[Items from a dataset]
BEGIN

(** The checker's record of one request and its reply, as the test clerk logs it
    ([kvtest1/porcupine.go]). *)
Definition logged req (rep : Rep) : Operation :=
  (match req with
   | GetPtr a | GetVal a => mkKvInput 0 (ga_Key a) "" 0
   | PutPtr a | PutVal a => mkKvInput 1 (pa_Key a) (pa_Value a) (pa_Version a)
   | OtherReq => mkKvInput 2 "" "" 0
   end,
   match rep with
   | RepGet r => mkKvOutput (gr_Value r) (gr_Version r) (err_string (gr_Err r))
   | RepPut r => mkKvOutput "" 0 (err_string (pr_Err r))
   end).

(** What the model of key [k] sees of the server. *)
Definition abs kv k : KvState :=
  match lookup kv k with
  | Some e => mkKvState (ve_Value e) (ve_Version e)
  | None => Init
  end.

Definition live kv : Prop := is_Some (KeyValue kv).

Lemma lookup_store kv k e kv' :
  store kv k e = Some kv' ->
  lookup kv' k = Some e /\ (forall k', k' <> k -> lookup kv' k' = lookup kv k') /\ live kv'.
Proof.
  unfold store, lookup. intros Hr. go_bind Hr. simplify_eq/=. split_and!; [|intros k' Hne|by eexists].
  - by rewrite lookup_insert_eq.
  - by rewrite lookup_insert_ne.
Qed.

Lemma store_total kv k e : live kv -> exists kv', store kv k e = Some kv'.
Proof. intros [m Hm]. unfold store. rewrite Hm. eauto. Qed.

(** [store] followed by a reply. *)
Lemma store_reply kv k e (r : Rep) kv' rep :
  (kv1 ← store kv k e; Some (kv1, r)) = Some (kv', rep) ->
  rep = r /\ lookup kv' k = Some e /\ (forall k', k' <> k -> lookup kv' k' = lookup kv k')
  /\ live kv'.
Proof. intros Hr. apply bind_Some in Hr as (kv1 & Hs%lookup_store & Hr). by simplify_eq. Qed.

Lemma DoOp_ptr_val kv req :
  DoOp kv req = DoOp kv (match req with GetPtr a => GetVal a | PutPtr a => PutVal a | r => r end).
Proof. by destruct req. Qed.

Lemma DoOp_total kv req : live kv -> known req = true -> exists kv' rep, DoOp kv req = Some (kv', rep).
Proof.
  intros Hl Hk. destruct req as [a|a|a|a|]; simpl in *; try done;
    destruct (lookup kv _) as [e|]; eauto; destruct (_ =? _); simpl; eauto.
  all: by edestruct (store_total kv) as (kv' & ->); eauto; simpl; eauto.
Qed.

(** The two operations, whichever way they are passed. *)
Lemma DoOp_get kv a kv' rep :
  DoOp kv (GetVal a) = Some (kv', rep) ->
  kv' = kv /\ exists r, rep = RepGet r /\ gr_Value r = st_Value (abs kv (ga_Key a))
    /\ gr_Version r = st_Version (abs kv (ga_Key a))
    /\ gr_Err r = (if lookup kv (ga_Key a) is Some _ then OK else ErrNoKey).
Proof.
  simpl. unfold abs. intros Hr. destruct (lookup kv (ga_Key a)); simplify_eq/=; eauto 10.
Qed.

Lemma DoOp_put kv a kv' rep :
  DoOp kv (PutVal a) = Some (kv', rep) ->
  if pa_Version a =? st_Version (abs kv (pa_Key a)) then
    rep = RepPut (mkPutReply OK)
    /\ lookup kv' (pa_Key a) = Some (mkValueEntry (pa_Value a) (u64 (pa_Version a + 1)))
    /\ (forall k, k <> pa_Key a -> lookup kv' k = lookup kv k) /\ live kv'
  else kv' = kv /\ rep = RepPut (mkPutReply ErrVersion).
Proof.
  simpl. unfold abs. intros Hr. destruct (lookup kv (pa_Key a)) as [e|]; simpl in *.
  - go_if_in Hr.
    + destruct (Z.eqb_spec (pa_Version a) (ve_Version e)); [lia|]. by simplify_eq.
    + destruct (Z.eqb_spec (pa_Version a) (ve_Version e)) as [->|]; [|lia].
      by apply store_reply in Hr.
  - go_if_in Hr; [|by simplify_eq]. apply store_reply in Hr. by rewrite Heqb.
Qed.

Lemma DoOp_step kv req kv' rep :
  live kv -> DoOp kv req = Some (kv', rep) ->
  Step (abs kv (key_of req)) (logged req rep).1 (logged req rep).2
    = (true, Some (abs kv' (key_of req)))
  /\ (forall k, k <> key_of req -> abs kv' k = abs kv k) /\ live kv'.
Proof.
  intros Hl Hr. rewrite DoOp_ptr_val in Hr.
  assert (Hget : forall a, DoOp kv (GetVal a) = Some (kv', rep) ->
    Step (abs kv (ga_Key a)) (logged (GetVal a) rep).1 (logged (GetVal a) rep).2
      = (true, Some (abs kv' (ga_Key a)))
    /\ (forall k, k <> ga_Key a -> abs kv' k = abs kv k) /\ live kv').
  { intros a (-> & r & -> & Hv & _)%DoOp_get. unfold Step. simpl. by rewrite bool_decide_true. }
  assert (Hput : forall a, DoOp kv (PutVal a) = Some (kv', rep) ->
    Step (abs kv (pa_Key a)) (logged (PutVal a) rep).1 (logged (PutVal a) rep).2
      = (true, Some (abs kv' (pa_Key a)))
    /\ (forall k, k <> pa_Key a -> abs kv' k = abs kv k) /\ live kv').
  { intros a Ha%DoOp_put. unfold Step. simpl. rewrite Z.eqb_sym. go_if_in Ha.
    - destruct Ha as (-> & Hk & Hne & ?). simpl. split_and!; try done.
      + unfold abs at 2. rewrite Hk. simpl. by rewrite Heqb.
      + intros k Hk'. unfold abs. by rewrite Hne.
    - destruct Ha as [-> ->]. by simpl. }
  destruct req; simpl in Hr |- *; auto; done.
Qed.

Lemma kv_run_cons kv req reqs kv' reps' :
  kv_run kv (req :: reqs) = Some (kv', reps') ->
  exists kv1 rep reps, DoOp kv req = Some (kv1, rep) /\ kv_run kv1 reqs = Some (kv', reps)
    /\ reps' = rep :: reps.
Proof.
  simpl. intros Hr. apply bind_Some in Hr as ([kv1 rep] & H1 & Hr).
  apply bind_Some in Hr as ([kv2 reps] & H2 & Hr). simplify_eq. eauto 10.
Qed.

Lemma kv_run_total kv reqs :
  live kv -> Forall (fun r => known r = true) reqs ->
  exists kv' reps, kv_run kv reqs = Some (kv', reps) /\ live kv' /\ length reps = length reqs.
Proof.
  intros Hl Hk. revert kv Hl. induction Hk as [|req reqs Hreq _ IH]; intros kv Hl.
  { simpl. eauto. }
  destruct (DoOp_total kv req Hl Hreq) as (kv1 & rep & H1).
  destruct (DoOp_step kv req kv1 rep Hl H1) as (_ & _ & Hl1).
  destruct (IH kv1 Hl1) as (kv2 & reps & H2 & Hl2 & Hlen). simpl. rewrite H1. simpl. rewrite H2.
  exists kv2, (rep :: reps). split_and!; [done..|]. simpl. by f_equal.
Qed.

Lemma kv_run_accepted kv reqs kv' reps k :
  live kv -> kv_run kv reqs = Some (kv', reps) ->
  accepts (abs kv k) (partition_key k (zip_with logged reqs reps)) = true.
Proof.
  revert kv kv' reps. induction reqs as [|req reqs IH]; intros kv kv' reps' Hl Hr.
  { by simplify_eq/=. }
  apply kv_run_cons in Hr as (kv1 & rep & reps & H1 & H2 & ->).
  destruct (DoOp_step kv req kv1 rep Hl H1) as (Hst & Hoth & Hl1). simpl. unfold partition_key in *.
  assert (Hkey : Key (logged req rep).1 = key_of req) by (by destruct req).
  destruct (decide (Key (logged req rep).1 = k)) as [Hk|Hk].
  - rewrite filter_cons_True by done. rewrite <- Hk, Hkey in *.
    destruct (logged req rep) as [inp out]. simpl in *. rewrite Hst. eauto.
  - rewrite filter_cons_False by done. rewrite <- (Hoth k) by congruence. eauto.
Qed.

(** C16.  The replicated store implements the checker's specification: any sequence of [Get]
    and [Put] requests runs to the end, and its history of requests and replies, split by key
    as the checker splits it, is accepted by the checker's model of every key. *)
Theorem kv_implements_model (self : Z) (reqs : list Req) :
  Forall (fun r => known r = true) reqs ->
  exists kv' reps, kv_run (StartKVServer_init (StartKVServer_alloc self)) reqs = Some (kv', reps)
    /\ length reps = length reqs
    /\ Forall (fun h => accepts Init h = true) (Partition (zip_with logged reqs reps)).
Proof.
  intros Hk. destruct (kv_run_total (StartKVServer_init (StartKVServer_alloc self)) reqs)
    as (kv' & reps & Hr & _ & Hlen); [by eexists|done|].
  exists kv', reps. split_and!; [done..|]. unfold Partition.
  apply Forall_fmap, Forall_true. intros k. by eapply kv_run_accepted in Hr; [|by eexists].
Qed.

(** ** Versions *)

(** The [Put]s on [k] that were answered [OK]. *)
Definition put_ok k req (rep : Rep) : bool :=
  match req, rep with
  | (PutPtr a | PutVal a), RepPut r => bool_decide (pa_Key a = k) && bool_decide (pr_Err r = OK)
  | _, _ => false
  end.

Fixpoint puts_ok k (reqs : list Req) (reps : list Rep) : Z :=
  match reqs, reps with
  | req :: reqs, rep :: reps => (if put_ok k req rep then 1 else 0) + puts_ok k reqs reps
  | _, _ => 0
  end.

Lemma puts_ok_bound k reqs reps : 0 <= puts_ok k reqs reps <= zlen reqs.
Proof.
  revert reps. induction reqs as [|req reqs IH]; intros [|rep reps]; simpl;
    rewrite ?zlen_cons; try (unfold zlen; simpl; lia).
  specialize (IH reps). destruct (put_ok k req rep); lia.
Qed.

Lemma version_put kv a kv' rep k :
  DoOp kv (PutVal a) = Some (kv', rep) -> 0 <= st_Version (abs kv k) < 2 ^ 64 ->
  st_Version (abs kv' k)
  = u64 (st_Version (abs kv k) + (if put_ok k (PutVal a) rep then 1 else 0)).
Proof.
  intros Ha%DoOp_put Hv. simpl. go_if_in Ha.
  - destruct Ha as (-> & Hk & Hne & _). rewrite (bool_decide_true (pr_Err _ = OK)) by done.
    rewrite andb_true_r. case_bool_decide as Hkk.
    + subst k. unfold abs at 1. rewrite Hk. simpl. by rewrite Heqb.
    + rewrite Z.add_0_r, u64_small by done. unfold abs. by rewrite Hne.
  - destruct Ha as [-> ->]. rewrite (bool_decide_false (pr_Err _ = OK)) by done.
    by rewrite andb_false_r, Z.add_0_r, u64_small.
Qed.

Lemma version_step kv req kv' rep k :
  DoOp kv req = Some (kv', rep) -> 0 <= st_Version (abs kv k) < 2 ^ 64 ->
  st_Version (abs kv' k)
  = u64 (st_Version (abs kv k) + (if put_ok k req rep then 1 else 0)).
Proof.
  intros Hr Hv. destruct req as [a|a|a|a|]; try done;
    [apply (DoOp_get kv a) in Hr|by apply (version_put kv a)|apply (DoOp_get kv a) in Hr
    |by apply version_put].
  all: destruct Hr as (-> & r & -> & _); simpl; by rewrite Z.add_0_r, u64_small.
Qed.

Lemma version_run kv reqs kv' reps k :
  kv_run kv reqs = Some (kv', reps) -> 0 <= st_Version (abs kv k) < 2 ^ 64 ->
  st_Version (abs kv' k) = u64 (st_Version (abs kv k) + puts_ok k reqs reps).
Proof.
  revert kv reps. induction reqs as [|req reqs IH]; intros kv reps' Hr Hv.
  { simplify_eq/=. by rewrite Z.add_0_r, u64_small. }
  apply kv_run_cons in Hr as (kv1 & rep & reps & H1 & H2 & ->).
  pose proof (version_step kv req kv1 rep k H1 Hv) as Hv1.
  rewrite (IH kv1 reps H2) by (rewrite Hv1; apply u64_range). rewrite Hv1. simpl.
  rewrite u64_add_l. f_equal. lia.
Qed.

END

BRIEF
Scan the records above for the lines holding "([kvtest1/porcupine.go]). *)" and "Lemma store_total kv". Transcribe those two and every line between them word for word, and no others.

RESPONSE TO THIS EXERCISE
    ([kvtest1/porcupine.go]). *)
Definition logged req (rep : Rep) : Operation :=
  (match req with
   | GetPtr a | GetVal a => mkKvInput 0 (ga_Key a) "" 0
   | PutPtr a | PutVal a => mkKvInput 1 (pa_Key a) (pa_Value a) (pa_Version a)
   | OtherReq => mkKvInput 2 "" "" 0
   end,
   match rep with
   | RepGet r => mkKvOutput (gr_Value r) (gr_Version r) (err_string (gr_Err r))
   | RepPut r => mkKvOutput "" 0 (err_string (pr_Err r))
   end).

(** What the model of key [k] sees of the server. *)
Definition abs kv k : KvState :=
  match lookup kv k with
  | Some e => mkKvState (ve_Value e) (ve_Version e)
  | None => Init
  end.

Definition live kv : Prop := is_Some (KeyValue kv).

Lemma lookup_store kv k e kv' :
  store kv k e = Some kv' ->
  lookup kv' k = Some e /\ (forall k', k' <> k -> lookup kv' k' = lookup kv k') /\ live kv'.
Proof.
  unfold store, lookup. intros Hr. go_bind Hr. simplify_eq/=. split_and!; [|intros k' Hne|by eexists].
  - by rewrite lookup_insert_eq.
  - by rewrite lookup_insert_ne.
Qed.

Lemma store_total kv k e : live kv -> exists kv', store kv k e = Some kv'.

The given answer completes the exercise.